(Saved entries)

▼

(* ===== verification/FsMem.v ===== *)
(** * FsMem: paths and policies at concrete inputs

    The theorems on path URIs and on the file-system policy, used through [PathMem] and a
    small glob matcher; and inputs on which the code does not do what it says. *)
From S2P Require Import Prelude RustStr UnixPath AbsolutePath Utf8Stream Utf8Encode PatchErrors FsInterface PathUri PathUriLaws PathJoinFacts PathText PathSpec PathMem FsPolicy FsDeny FsPolicyFacts FsSpec.

Module FsMem.
Export PathMem.

(** ** Globs: [*] stays inside a component *)

Fixpoint glob_match (p : str) : list byte → bool :=
  match p with
  | [] => λ s, bool_decide (s = [])
  | c :: p' =>
      if is_char 42%N c
      then fix star s := glob_match p' s || match s with d :: s' => negb (is_char c_slash d) && star s' | [] => false end
      else λ s, match s with d :: s' => is_char c d && glob_match p' s' | [] => false end
  end.

#[export] Instance mem_globs : PathGlobs := {
  GlobMatcher := str;
  build_glob _ _ pattern := if contains (lit "{") pattern then Err (lit "unclosed alternate group") else Ok pattern;
  is_match := glob_match;
}.

Lemma mem_valid (u : MemUrl) : uri_try_from u = Ok u → valid_uri u.
Proof. apply try_from_valid. Qed.

(** The hypotheses of the theorems, as tests. *)
Definition valid_entry (e : FileSystemSandboxEntry MemUrl) : bool :=
  match entry_path e with
  | PathEntry x => match uri_try_from x with Ok y => bool_decide (y = x) | Err _ => false end
  | _ => true
  end.

Lemma mem_valid_entries (p : FileSystemSandboxPolicy MemUrl) : forallb valid_entry (entries p) = true → valid_entries p.
Proof.
  intros H. apply Forall_forall. intros e He x Hx. rewrite forallb_forall in H.
  apply list_elem_of_In, H in He. unfold valid_entry in He. rewrite Hx in He.
  apply mem_valid. destruct (uri_try_from x); [|done]. by apply bool_decide_eq_true in He as ->.
Qed.

Definition no_nested_root (p : FileSystemSandboxPolicy MemUrl) path ctx : bool :=
  forallb (λ root, forallb (λ name,
    match uri_join_descendant root name with
    | Ok q => negb (uri_starts_with path q)
              || forallb (λ r, negb (uri_starts_with path r && uri_starts_with r q)) (writable_roots p ctx)
    | Err _ => true
    end) PROTECTED_METADATA_PATH_NAMES) (writable_roots p ctx).

Lemma no_nested_root_spec p path ctx : no_nested_root p path ctx = true →
  ∀ q r, in_protected p path ctx q → r ∈ writable_roots p ctx → uri_starts_with path r = true →
  uri_starts_with r q = false.
Proof.
  intros H q r (root & name & Hroot & Hname & Hq & Hs) Hr Hp. unfold no_nested_root in H. rewrite forallb_forall in H.
  apply list_elem_of_In, H in Hroot. rewrite forallb_forall in Hroot. apply list_elem_of_In, Hroot in Hname.
  rewrite Hq, Hs in Hname. cbn [negb orb] in Hname. rewrite forallb_forall in Hname. apply list_elem_of_In, Hname in Hr. rewrite Hp in Hr. by apply negb_true_iff in Hr.
Qed.

Ltac decided := apply (bool_decide_unpack _); vm_compute; exact I.
Ltac valid := apply mem_valid; vm_compute; reflexivity.

(** ** Paths *)

Lemma uri_equality_witness :
  uri_hash (url (lit "file:///C:/A/x")) = uri_hash (url (lit "file:///c:/a/X")).
Proof. apply (uri_equality (U := MemUrl)). vm_compute. reflexivity. Defined.

Lemma path_uri_values_valid_witness :
  valid_uri (url (lit "file:///C:/b")).
Proof.
  apply (proj1 (proj2 (proj2 (proj2 (proj2 (proj2 (proj2 (path_uri_values_valid (U := MemUrl) (Env := sample_env)))))))) (url (lit "file:///C:/a")) (lit "..\..\b")).
  - valid.
  - reflexivity.
  - left. vm_compute. reflexivity.
Defined.

Lemma uri_containment_order_witness :
  uri_starts_with (url (lit "file:///C:/a/b/c")) (url (lit "file:///c:/A")) = true.
Proof.
  assert (∀ u : MemUrl, uri_try_from u = Ok u →
    forallb (λ s, is_ok (from_utf8 (decode_binary s))) (m_segments u) = true → valid_uri u ∧ text_names u) as H.
  { intros u Hu Hn. split; [by apply mem_valid|]. intros _ ss [= <-]. by apply Forall_forall; intros s Hs;
      rewrite forallb_forall in Hn; apply Hn, list_elem_of_In. }
  apply (uri_containment_order (url (lit "file:///C:/a/b/c")) (url (lit "file:///C:/A/B")) (url (lit "file:///c:/A"))).
  - repeat (apply Forall_cons; split; [apply H; vm_compute; reflexivity|]). apply Forall_nil. exact I.
  - vm_compute. reflexivity.
  - vm_compute. reflexivity.
Defined.

Lemma uri_ancestors_end_witness :
  ∃ r, last (uri_ancestors (url (lit "file:///a//b/c/"))) = Some r ∧ uri_parent r = None.
Proof. apply (uri_ancestors_end (url (lit "file:///a//b/c/"))). valid. Defined.

Lemma uri_join_lexical_witness :
  ∃ v, uri_join (url (lit "file:///C:/a")) (lit "..\..\b") = Ok v ∧ uri_names v = [lit "C:"; lit "b"].
Proof.
  destruct (uri_join_lexical (url (lit "file:///C:/a")) (lit "..\..\b") Windows (lit "..\..\b")) as (v & Hj & _ & Hn).
  - valid.
  - exists [lit "C:"; lit "a"]. split; [decided|left; reflexivity].
  - reflexivity.
  - reflexivity.
  - decided.
  - decided.
  - vm_compute. reflexivity.
  - reflexivity.
  - decided.
  - exists v. split; [exact Hj|]. apply Hn. left. reflexivity.
Defined.

Lemma native_text_round_trip_witness :
  ∃ v : MemUrl, from_absolute_native_path (lit "/a/b c/") Posix = Some v ∧ text_from_path_uri v Posix = Ok (lit "/a/b c/").
Proof.
  apply (native_text_round_trip (U := MemUrl) (lit "/a/b c/")); [reflexivity|].
  exists [lit "a"; lit "b c"], []. split; [reflexivity|]. split; [decided|]. split; [decided|].
  split; reflexivity.
Defined.

(** ** The policy *)

Definition here (ss : list str) : FileSystemSandboxPolicyContext MemUrl :=
  mkContext (url (lit "file:///w")) (map url ss) (Some (url (lit "file:///home/u"))) None.
Definition path_entry (s : str) (a : FileSystemAccessMode) : FileSystemSandboxEntry MemUrl := new_entry (PathEntry (url s)) a.

(** The root readable, the workspace writable, a secret denied. *)
Definition sample : FileSystemSandboxPolicy MemUrl :=
  restricted [new_entry (Special Root) Read; new_entry (Special (ProjectRoots None)) Write;
              path_entry (lit "file:///w/secret") Deny].

Lemma access_most_specific_witness :
  resolve_access (restricted (rev (entries sample))) (url (lit "file:///w/secret/k")) (here [lit "file:///w"]) = Deny.
Proof.
  transitivity (resolve_access sample (url (lit "file:///w/secret/k")) (here [lit "file:///w"])); [|vm_compute; reflexivity].
  apply (access_most_specific sample (url (lit "file:///w/secret/k")) (here [lit "file:///w"])); [reflexivity|reflexivity|].
  intros e. cbn [entries rev app sample restricted]. rewrite !elem_of_cons. tauto.
Defined.

(** With the root writable and nothing narrowing, [can_write_path] agrees. *)
Lemma full_disk_access_posix_witness :
  can_write_path (restricted [new_entry (Special Root) Write; path_entry (lit "file:///w") Write])
    (url (lit "file:///etc/passwd")) (here []) = true.
Proof.
  apply (full_disk_access_posix (restricted [new_entry (Special Root) Write; path_entry (lit "file:///w") Write])
           (url (lit "file:///etc/passwd")) (here [])).
  - decided.
  - valid.
  - apply mem_valid_entries. vm_compute. reflexivity.
  - decided.
  - vm_compute. reflexivity.
Defined.

Lemma preserve_deny_narrows_witness :
  policy_kind (preserve_deny_read_restrictions_from unrestricted sample) = Restricted ∧
  contains_entry (entries (preserve_deny_read_restrictions_from unrestricted sample)) (path_entry (lit "file:///w/secret") Deny) = true.
Proof.
  apply (preserve_deny_narrows unrestricted sample); [discriminate| |reflexivity].
  right. right. left.
Defined.

Definition home_writable : FileSystemSandboxPolicy MemUrl :=
  restricted [new_entry (Special Root) Read; path_entry (lit "file:///h") Write].

Lemma metadata_protected_witness :
  can_write_path home_writable (url (lit "file:///h/.git/config")) (here []) = false.
Proof.
  apply (metadata_protected home_writable (url (lit "file:///h/.git/config")) (here []) (url (lit "file:///h/.git"))).
  - reflexivity.
  - vm_compute. reflexivity.
  - exists (url (lit "file:///h")), (lit ".git"). split; [|split; [|split]].
    + left.
    + left.
    + vm_compute. reflexivity.
    + vm_compute. reflexivity.
  - apply no_nested_root_spec. vm_compute. reflexivity.
Defined.

(** ** Denials *)

Definition denying : FileSystemSandboxPolicy MemUrl :=
  restricted [new_entry (Special Root) Read; new_entry (GlobPattern (lit "*.pem")) Deny].

Lemma read_deny_matcher_exact_witness :
  ∃ m, prepare_deny_read_matcher denying (here []) FailClosed = Ok m ∧
    (matches_prepared_read_deny (url (lit "file:///w/k.pem")) (here []) m = false ↔
     spared denying (url (lit "file:///w/k.pem")) (here [])).
Proof.
  destruct (read_deny_matcher_exact denying (here [])) as [(m & Hm & Hall & _) _]. exists m.
  split; [exact Hm|apply Hall].
Defined.

Lemma deny_validation_exact_witness :
  validate_managed_deny_read (restricted (entries denying ++ [path_entry (lit "file:///w/k.pem") Read])) denying (here []) ≠ Ok tt.
Proof.
  intros H. apply (deny_validation_exact _ denying (here [])) in H as [_ H]. destruct H as [_ H].
  { split; [reflexivity|]. exists (new_entry (GlobPattern (lit "*.pem")) Deny). split; [right; left|split; [reflexivity|discriminate]]. }
  destruct (H (path_entry (lit "file:///w/k.pem") Read) (url (lit "file:///w/k.pem"))) as (c & Hin & Hg & _).
  - right. right. left.
  - reflexivity.
  - discriminate.
  - reflexivity.
  - destruct (Hg (lit "*.pem")) as (text & g & Ht & Hb & Hf).
    { exists (new_entry (GlobPattern (lit "*.pem")) Deny). split; [right; left|split; reflexivity]. }
    assert (text = lit "/w/*.pem") as ->.
    { apply deny_read_glob_text in Ht. vm_compute in Ht. injection Ht as <-. vm_compute. reflexivity. }
    destruct Hin as (Hc & _). injection Hc as <-. injection Hb as <-. vm_compute in Hf. discriminate Hf.
Defined.

Lemma materialize_keeps_access_witness :
  ∃ p, try_materialize_project_roots_with_path_uris sample [url (lit "file:///w"); url (lit "file:///v")] = Some p ∧
    resolve_access p (url (lit "file:///v/x")) (here [lit "file:///w"; lit "file:///v"]) = Write.
Proof.
  eexists. split; [vm_compute; reflexivity|].
  etransitivity; [|transitivity (resolve_access sample (url (lit "file:///v/x")) (here [lit "file:///w"; lit "file:///v"]));
                   [|vm_compute; reflexivity]]; [reflexivity|].
  refine (proj1 (proj1 (proj2 (proj2 (proj2 (materialize_keeps_access sample (here [lit "file:///w"; lit "file:///v"])) _ _))) _ _)).
  - vm_compute. reflexivity.
  - intros e sub g root He Hs Hr. destruct Hs as [sub Hs|rest Hs].
    + repeat (apply elem_of_cons in He as [->|He]; [|]); try (by apply elem_of_nil in He); try discriminate Hs.
      injection Hs as <-. exists root. split; [discriminate|reflexivity].
    + repeat (apply elem_of_cons in He as [->|He]; [discriminate Hs|]). by apply elem_of_nil in He.
Defined.

Lemma windows_scan_bounds_witness :
  scan_max_depth (windows_deny_read_glob_scan (lit "C:\a\*.pem") None) = Some 1.
Proof. destruct (windows_scan_bounds (lit "C:\a\*.pem") None). vm_compute. reflexivity. Defined.

(** ** Where the code does not do what it says *)

Definition nested_first : list (FileSystemSandboxEntry MemUrl) :=
  [path_entry (lit "file:///h/.codex/wt") Write; path_entry (lit "file:///h") Write].

(** Whether metadata of a nested writable root is protected depends on the order of the
    entries, which [resolve_access] does not: only the first protected directory found
    is checked for a writable root inside it. *)
Example metadata_denial_order :
  can_write_path (restricted (new_entry (Special Root) Read :: nested_first))
    (url (lit "file:///h/.codex/wt/.git/config")) (here []) = false ∧
  can_write_path (restricted (new_entry (Special Root) Read :: rev nested_first))
    (url (lit "file:///h/.codex/wt/.git/config")) (here []) = true.
Proof. vm_compute. done. Qed.

(** An empty segment is not counted as a component, but a step up removes it. *)
Example join_empty_segment :
  uri_join (url (lit "file:///a//b")) (lit "../../c") = Ok (url (lit "file:///a/c")) ∧
  uri_join (url (lit "file:///a/b")) (lit "../../c") = Ok (url (lit "file:///c")).
Proof. vm_compute. done. Qed.

(** Two equal paths with a name that is not text are not contained in the same ones. *)
Example containment_not_congruent :
  let spelled := url (lit "file:///C:/%FF%61") in let plain := url (lit "file:///C:/%FFa") in
  uri_eq plain spelled = true ∧ uri_starts_with (url (lit "file:///C:/%FFa/x")) plain = true ∧
  uri_starts_with (url (lit "file:///C:/%FFa/x")) spelled = false.
Proof. vm_compute. done. Qed.

(** On Windows the root entry is the drive of the working directory: full access is
    claimed, and another drive is refused. *)
Example windows_full_write :
  let p := restricted [new_entry (Special Root) Write] in
  let ctx := mkContext (url (lit "file:///C:/w")) [] None None in
  has_full_disk_write_access_with_context p ctx = true ∧ can_write_path p (url (lit "file:///D:/x")) ctx = false.
Proof. vm_compute. done. Qed.
End FsMem.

▲

* **Task to complete**: Look above for the line with "apply deny_read_glob_text in" and the line with "[]) = false ∧". Retype those two lines and every line between them exactly, adding nothing.

* **Response to this task**:
    { apply deny_read_glob_text in Ht. vm_compute in Ht. injection Ht as <-. vm_compute. reflexivity. }
    destruct Hin as (Hc & _). injection Hc as <-. injection Hb as <-. vm_compute in Hf. discriminate Hf.
Defined.

Lemma materialize_keeps_access_witness :
  ∃ p, try_materialize_project_roots_with_path_uris sample [url (lit "file:///w"); url (lit "file:///v")] = Some p ∧
    resolve_access p (url (lit "file:///v/x")) (here [lit "file:///w"; lit "file:///v"]) = Write.
Proof.
  eexists. split; [vm_compute; reflexivity|].
  etransitivity; [|transitivity (resolve_access sample (url (lit "file:///v/x")) (here [lit "file:///w"; lit "file:///v"]));
                   [|vm_compute; reflexivity]]; [reflexivity|].
  refine (proj1 (proj1 (proj2 (proj2 (proj2 (materialize_keeps_access sample (here [lit "file:///w"; lit "file:///v"])) _ _))) _ _)).
  - vm_compute. reflexivity.
  - intros e sub g root He Hs Hr. destruct Hs as [sub Hs|rest Hs].
    + repeat (apply elem_of_cons in He as [->|He]; [|]); try (by apply elem_of_nil in He); try discriminate Hs.
      injection Hs as <-. exists root. split; [discriminate|reflexivity].
    + repeat (apply elem_of_cons in He as [->|He]; [discriminate Hs|]). by apply elem_of_nil in He.
Defined.

Lemma windows_scan_bounds_witness :
  scan_max_depth (windows_deny_read_glob_scan (lit "C:\a\*.pem") None) = Some 1.
Proof. destruct (windows_scan_bounds (lit "C:\a\*.pem") None). vm_compute. reflexivity. Defined.

(** ** Where the code does not do what it says *)

Definition nested_first : list (FileSystemSandboxEntry MemUrl) :=
  [path_entry (lit "file:///h/.codex/wt") Write; path_entry (lit "file:///h") Write].

(** Whether metadata of a nested writable root is protected depends on the order of the
    entries, which [resolve_access] does not: only the first protected directory found
    is checked for a writable root inside it. *)
Example metadata_denial_order :
  can_write_path (restricted (new_entry (Special Root) Read :: nested_first))
    (url (lit "file:///h/.codex/wt/.git/config")) (here []) = false ∧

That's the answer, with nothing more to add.